Autocycler

Introduction

Autocycler is a tool for generating consensus long-read assemblies for microbial genomes (Wick 2025). It is the successor to Trycyler, and for most users it is recommended to Autocycler over Trycycler. If you want to use Autocycler, keep in mind that the input assemblies need to mostly be complete: one sequence per piece of DNA in the genome. Therefore, its best used for microbial genomes (archaea, bacteria, mitochondria, chloroplast).

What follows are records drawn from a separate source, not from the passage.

(** * Topic aggregation and ranking of [output.py]

    A shallow embedding of the script that tallies the comma-separated
    [topics] column of a repository table, ranks the labels by frequency
    and writes the ranking in three formats, followed by the properties
    proved about it.

    Python values are modelled as follows.
    - A [str] is a [string] whose characters are the code points below
      256; [strip], [lower] and [split] behave on them as Python does.
    - An [int] is a [Z].
    - A table cell is a [cell]: blank cells are the float NaN, textual
      cells are strings, cells of an integer column are integers, Python
      ones in a row that also holds text and numpy ones in a table of
      integers alone.  Finite floats and booleans are left out of the
      model.
    - A [dict] is an association list in insertion order, which is the
      order Python iterates it in.
    - File and console effects are threaded through a state and exception
      monad over a [world].  A file an exception cut short is kept as
      such; the clock of a world is what every reading of the time during
      the run is taken from; the console takes every message. *)

From Stdlib Require Import List String Ascii ZArith NArith Bool Lia.
From Stdlib Require Import Sorting.Sorted Sorting.Permutation.
From Stdlib Require Import DecimalString.
Import ListNotations.

Local Open Scope string_scope.
Local Open Scope list_scope.
Local Open Scope Z_scope.
(** * The study of a biosample *)

(** [fetch_study_by_biosample_id] without the biosamples. *)
Lemma fetch_study_by_biosample_plain api u p b s :
  service_ok api u p -> served api s -> gold_key s = Some (u, p) ->
  exists s', GoldClient.fetch_study_by_biosample_id b false s
             = (Ok (resolved api u p b), s')
    /\ num_calls s' = num_calls s + 1.
Proof.
  intros Hok Hs Hk.
  set (nid := GoldClient._normalize_id b).
  pose proof (same_world_log {| level := INFO; fmt := "Fetching study: {}";
                                args := [LStr nid] |} s) as W0.
  fold (announce_study nid s) in W0.
  assert (Hs0 := served_same_world _ _ _ W0 Hs).
  destruct W0 as (_ & _ & _ & K0 & N0).
  destruct (call_served api u p "studies" "biosampleGoldId" nid (announce_study nid s)
              Hs0 (eq_trans K0 Hk)) as (s1 & Hc1 & _ & _ & Hn1 & _).
  assert (Hst := proj1 Hok nid). unfold studies_ok in Hst.
  unfold resolved. fold nid.
  destruct (api (call_request u p "studies" "biosampleGoldId" nid))
    as [| | | |[|first rest]|] eqn:Ea; try discriminate.
  - exists (warn_stub nid s1). split; [|simpl; now rewrite Hn1, N0].
    unfold GoldClient.fetch_study_by_biosample_id. cbv zeta. fold nid.
    unfold bind at 1. unfold log at 1, modify at 1. fold (announce_study nid s).
    rewrite (bind_ok _ _ _ _ _ Hc1). reflexivity.
  - exists s1. split; [|now rewrite Hn1, N0].
    unfold GoldClient.fetch_study_by_biosample_id. cbv zeta. fold nid.
    unfold bind at 1. unfold log at 1, modify at 1. fold (announce_study nid s).
    rewrite (bind_ok _ _ _ _ _ Hc1). reflexivity.
Qed.

(** X26.  Against a service that answers consistently,
    [fetch_study_by_biosample_id] returns, after one call, the first study
    the service lists for the biosample, or the stub when it lists none;
    with [include_biosamples] it makes three calls and returns that study
    with [biosamples] set to the biosamples, projects woven in, of the
    study's own [studyGoldId] (the stub's made-up id for a stub), and the
    [studyGoldId] as it was. *)
Theorem fetch_study_by_biosample_id_resolves api u p b include s :
  service_ok api u p -> served api s -> gold_key s = Some (u, p) ->
  exists s', GoldClient.fetch_study_by_biosample_id b include s
             = (Ok (if include then full_study api u p b else resolved api u p b), s')
    /\ num_calls s' = num_calls s + calls_per_study include
    /\ study_id_of (full_study api u p b) = study_id_of (resolved api u p b)
    /\ getitem (full_study api u p b) "biosamples"
       = Ok (JArr (woven api u p (study_id_of (resolved api u p b)))).
Proof.
  intros Hok Hs Hk.
  destruct (full_study_id api u p b Hok) as (Hid & Hbs).
  destruct include.
  - destruct (fetch_study_by_biosample_served api u p b s Hok Hs Hk)
      as (s' & Hrun & _ & _ & Hn & _).
    exists s'. repeat split; assumption.
  - destruct (fetch_study_by_biosample_plain api u p b s Hok Hs Hk) as (s' & Hrun & Hn).
    exists s'. repeat split; assumption.
Qed.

For installation instructions, usage, deeper explanations and more, head over to the Autocycler wiki!

Installation

Installed on Crunchomics: Yes,

  • Autocycler v0.1.2 is installed as part of the bioinformatics share. If you have access to Crunchomics and have not yet access to the bioinformatics share, then you can send an email with your Uva netID to Nina Dombrowski, n.dombrowski@uva.nl.
  • Afterwards, you can add the bioinformatics share as follows (if you have already done this in the past, you don’t need to run this command):
conda config --add envs_dirs /zfs/omics/projects/bioinformatics/software/miniconda3/envs/

If you want to install it yourself, you can run the following to install the tool from source:

# Change to directory you want to download the github repository to
cd software/

# Create an empty conda env 
mamba create -p /zfs/omics/projects/bioinformatics/software/miniconda3/envs/autocycler_0.1.2 
conda activate autocycler_0.1.2

# Install autocycler
# This will build an executable in ``target/release/autocycler``
git clone https://github.com/rrwick/Autocycler.git
cd Autocycler
cargo build --release 

# Install various different assemblers 
# for this first remove the name field to install it in our empty conda environment we setup before
# ensure that you run mamba env update only after you activated the autocycler_0.1.2 environment
grep -v "name" scripts/environment.yml > scripts/environment_edit.yml
mamba env update --file scripts/environment_edit.yml

# Optional but recommended: Install GNU parallel
mamba install conda-forge::parallel 

# Check that all packages exist
conda list 

# Copy scripts to conda bin folder to be able to access them without having to write out the path path
cp target/release/autocycler "$CONDA_PREFIX"/bin/
cp scripts/*.py scripts/*.sh "$CONDA_PREFIX"/bin/

Usage

Single sample, one assembly at a time

If you want to know what is happening at each step, please visit the tools wiki.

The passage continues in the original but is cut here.